O Ministério Público do Estado de São Paulo (MP-SP), por meio do Grupo de Atuação Especial de Combate ao Crime Organizado (GAECO), em conjunto com a Polícia Federal, deflagrou nesta quarta-feira (29) a Operação Conexão, com o objetivo de desarticular um esquema de lavagem de dinheiro supostamente ligado à exploração do jogo do bicho e de vídeo bingo no Estado do Rio de Janeiro.
A operação cumpre nove mandados de prisão preventiva e 11 mandados de busca e apreensão, expedidos pela 1ª Vara Criminal da Comarca de São José do Rio Preto. As ordens judiciais são cumpridas nas cidades de São José do Rio Preto (SP), Guapimirim (RJ), Rio de Janeiro (RJ) e Campo Grande (MS).
De acordo com as investigações, os suspeitos teriam atuado na lavagem de recursos obtidos com a exploração dos jogos ilegais por meio de máquinas de pagamento por cartão instaladas em bancas, utilização de empresas de fachada e saques fracionados em dinheiro vivo.
As apurações apontam que as contas bancárias investigadas movimentaram aproximadamente R$ 2 bilhões entre créditos e débitos no período de janeiro de 2019 a março de 2026. Desse total, pelo menos R$ 100 milhões teriam sido sacados em espécie.
Além das prisões e buscas, a Justiça determinou medidas cautelares patrimoniais contra 18 pessoas físicas e jurídicas, incluindo o sequestro de bens, bloqueio de contas bancárias, indisponibilidade de criptoativos e restrição sobre veículos, até o limite de aproximadamente R$ 2 bilhões.
Os investigados poderão responder, em tese, pelos crimes de lavagem de dinheiro, previstos na Lei nº 9.613/1998, e de integração em organização criminosa, conforme a Lei nº 12.850/2013.

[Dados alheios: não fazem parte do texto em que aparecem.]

(** The value of the [Authorization] header of the request that reaches
    the terminal send step. *)
Definition sentAuthorization (opts : list (RequestOption (option Request)))
  (r : Request) : option string :=
  (λ r', http.Get (Header r') "Authorization") <$> sentRequest opts r.

(** The unit built from a configuration has no effect on the
    [Authorization] header that the units [before] it determine. *)
Definition authorization_untouched (o : RangeOrder) (cfg : Config)
  (before : list (RequestOption (option Request))) (r : Request) : Prop :=
  sentAuthorization (before ++ [WithConfig o cfg]) r = sentAuthorization before r.

(** A query pair as [Encode] writes it. *)
Definition pairString (kx : string * string) : string :=
  url.QueryEscape kx.1 +:+ "=" +:+ url.QueryEscape kx.2.

(** [m[key] = append(m[key], value)], the last statement of the loop of
    [parseQuery]. *)
Definition addValue (m : url.Values) (kx : string * string) : url.Values :=
  <[kx.1 := default [] (m !! kx.1) ++ [kx.2]]> m.

(** What [Encode] appends to its buffer for one pair. *)
Definition appendPair (buf p : string) : string :=
  (if 0 <? String.length buf then buf +:+ "&" else buf) +:+ p.

(** The pairs of the values [v], key by key. *)
Definition valuePairs (v : url.Values) (keys : list string)
  : list (string * string) :=
  flat_map (λ k, map (pair k) (default [] (v !! k))) keys.

(** Values as [ParseQuery] and [Set] build them: no key with an empty
    list of values. *)
Definition wfValues (v : url.Values) : Prop :=
  ∀ k l, v !! k = Some l → l ≠ [].

(** The tokens the merge would read in the configured flags, were they
    header values: each flag split at commas and trimmed. *)
Definition flagTokens (betas : list string) : gset string :=
  ⋃ (tokenSet <$> betas).

(** The number of values a query holds, over all its keys. *)
Definition totalValues (v : url.Values) : nat :=
  sum_list_with (λ kl : string * list string, length kl.2) (map_to_list v).





(** A request with the raw query [query] and a configuration that asks
    for the beta endpoint and nothing else. *)
Definition queryRequest (query : string) : Request :=
  {| Method := "POST";
     URL := {| url.Path := "/v1/messages"; url.RawQuery := query |};
     Header := ∅ |}.

Definition betaEndpointConfig : Config :=
  {| AccessToken := "t"; RefreshToken := ""; Betas := [];
     UserAgent := ""; UseBetaEndpoint := true |}.

(** * Properties *)

(** ** The model on concrete inputs *)

Example Split_ex1 : strings.Split "a, b,,c" "," = ["a"; " b"; ""; "c"].
Proof. reflexivity. Qed.
Example Split_ex2 : strings.Split "" "," = [""].
Proof. reflexivity. Qed.
Example Join_ex1 : strings.Join ["a"; "b"; "c"] "," = "a,b,c".
Proof. reflexivity. Qed.
Example Trim_ex1 : strings.TrimSpace "  a b	 " = "a b".
Proof. reflexivity. Qed.
Example Trim_ex2 : strings.TrimSpace "   " = "".
Proof. reflexivity. Qed.
Example canonical_beta : http.CanonicalHeaderKey "anthropic-beta" = "Anthropic-Beta".
Proof. reflexivity. Qed.
Example canonical_ua : http.CanonicalHeaderKey "User-Agent" = "User-Agent".
Proof. reflexivity. Qed.
Example escape_ex : url.QueryEscape "a b&c=d/é" = "a+b%26c%3Dd%2F%C3%A9".
Proof. reflexivity. Qed.
Example unescape_ex : url.QueryUnescape "a+b%26c%3Dd%2f" = Some "a b&c=d/".
Proof. reflexivity. Qed.
Example unescape_bad : url.QueryUnescape "a%2" = None.
Proof. reflexivity. Qed.
Example parse_ex :
  url.ParseQuery "foo=bar&x=1&foo=baz&&bad;=1&%zz=3&k"
  = <["k" := [""]]> (<["x" := ["1"]]> (<["foo" := ["bar"; "baz"]]> ∅)).
Proof. vm_compute. reflexivity. Qed.
Example encode_ex :
  url.Encode (<["x" := ["1"]]> (<["foo" := ["bar"; "b z"]]> ∅)) = "foo=bar&foo=b+z&x=1".
Proof. vm_compute. reflexivity. Qed.
Example sent_token :
  (λ r, (http.Get (Header r) "Authorization", http.Get (Header r) "anthropic-beta"))
    <$> sentRequest [WithAccessToken canonical_order "test-token"] emptyRequest
  = Some ("Bearer test-token",
          "oauth-2025-04-20,interleaved-thinking-2025-05-14,claude-code-20250219,fine-grained-tool-streaming-2025-05-14").
Proof. vm_compute. reflexivity. Qed.
Example sent_beta_query :
  (λ r, url.RawQuery (URL r))
    <$> sentRequest
          [WithConfig canonical_order
             {| AccessToken := "t"; RefreshToken := ""; Betas := [];
                UserAgent := ""; UseBetaEndpoint := true |}]
          {| Method := "POST";
             URL := {| url.Path := "/v1/messages"; url.RawQuery := "foo=bar" |};
             Header := ∅ |}
  = Some "beta=true&foo=bar".
Proof. vm_compute. reflexivity. Qed.
Example merged_ex :
  tokenSet (mergedBetas canonical_order "a,b" ["b"; "c"]) = {["a"; "b"; "c"]}
  ∧ length (headerTokens (mergedBetas canonical_order "a,b" ["b"; "c"])) = 3.
Proof. split; vm_compute; reflexivity. Qed.
(** X19.  For a chronological history and a positive window [n], the
    markers tell where a message comes from: the messages whose lines
    get the bullet are older messages the selector kept, from before the
    window, and those whose lines get the arrow are the last messages of
    the window. *)
Theorem buildOptimizedContext_markers (rnd : Q → Q) (history : list Message)
    (prompt : string) (w : World) :
  let cfg := CONFIG w in
  let n := Z.to_nat (MIN_RECENT_MESSAGES cfg) in
  let selected := value_of (selectRelevantMessages rnd history prompt) w in
  let budgeted := value_of (truncateToCharLimit selected (MAX_CONTEXT_CHARS cfg)) w in
  let older := Z.to_nat (Z.of_nat (length budgeted) - MIN_RECENT_MESSAGES cfg) in
  chronological history →
  0 < MIN_RECENT_MESSAGES cfg →
  take older budgeted ⊆+ take (length history - n) history
  ∧ drop older budgeted `suffix_of` last_entries n history.
Proof.
  intros cfg n selected budgeted older Hhistory Hrecent.
  destruct (selectRelevantMessages_parts rnd history prompt w Hhistory Hrecent)
    as (kept & Hkept & Hout).
  fold cfg n selected in Hout, Hkept.
  destruct (truncateToCharLimit_run selected (MAX_CONTEXT_CHARS cfg) w)
    as (k & (Hk & _) & Hrun).
  assert (budgeted = drop k selected) as Hbudgeted
    by (unfold budgeted, value_of; by rewrite Hrun).
  set (sorted := JsArray.sort by_timestamp kept) in *.
  assert (length sorted = length kept) as Hsorted
    by (unfold sorted; by rewrite sort_perm).
  assert (older = (length sorted - k)%nat) as ->.
  { unfold older. rewrite Hbudgeted, length_drop, Hout, length_app.
    unfold last_entries. rewrite length_drop.
    destruct (decide (n ≤ length history)%nat) as [Hle|Hgt]; [lia|].
    apply submseteq_length in Hkept. rewrite length_take in Hkept. lia. }
  rewrite Hbudgeted, Hout.
  destruct (drop_app_parts sorted (last_entries n history) k) as [-> ->].
  split; [|apply suffix_drop].
  etransitivity; [apply sublist_submseteq, sublist_drop|].
  unfold sorted. by rewrite sort_perm.
Qed.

Segundo o Ministério Público, o nome Operação Conexão faz referência ao elo entre os dois principais núcleos investigados: a arrecadação do dinheiro proveniente dos jogos ilegais no Rio de Janeiro e sua posterior inserção na economia formal em São José do Rio Preto, onde os recursos teriam sido convertidos em patrimônio com aparência lícita, principalmente no setor da construção civil.
A ação mobilizou 88 policiais federais e quatro promotores de Justiça, responsáveis pela investigação e pelo cumprimento das ordens judiciais.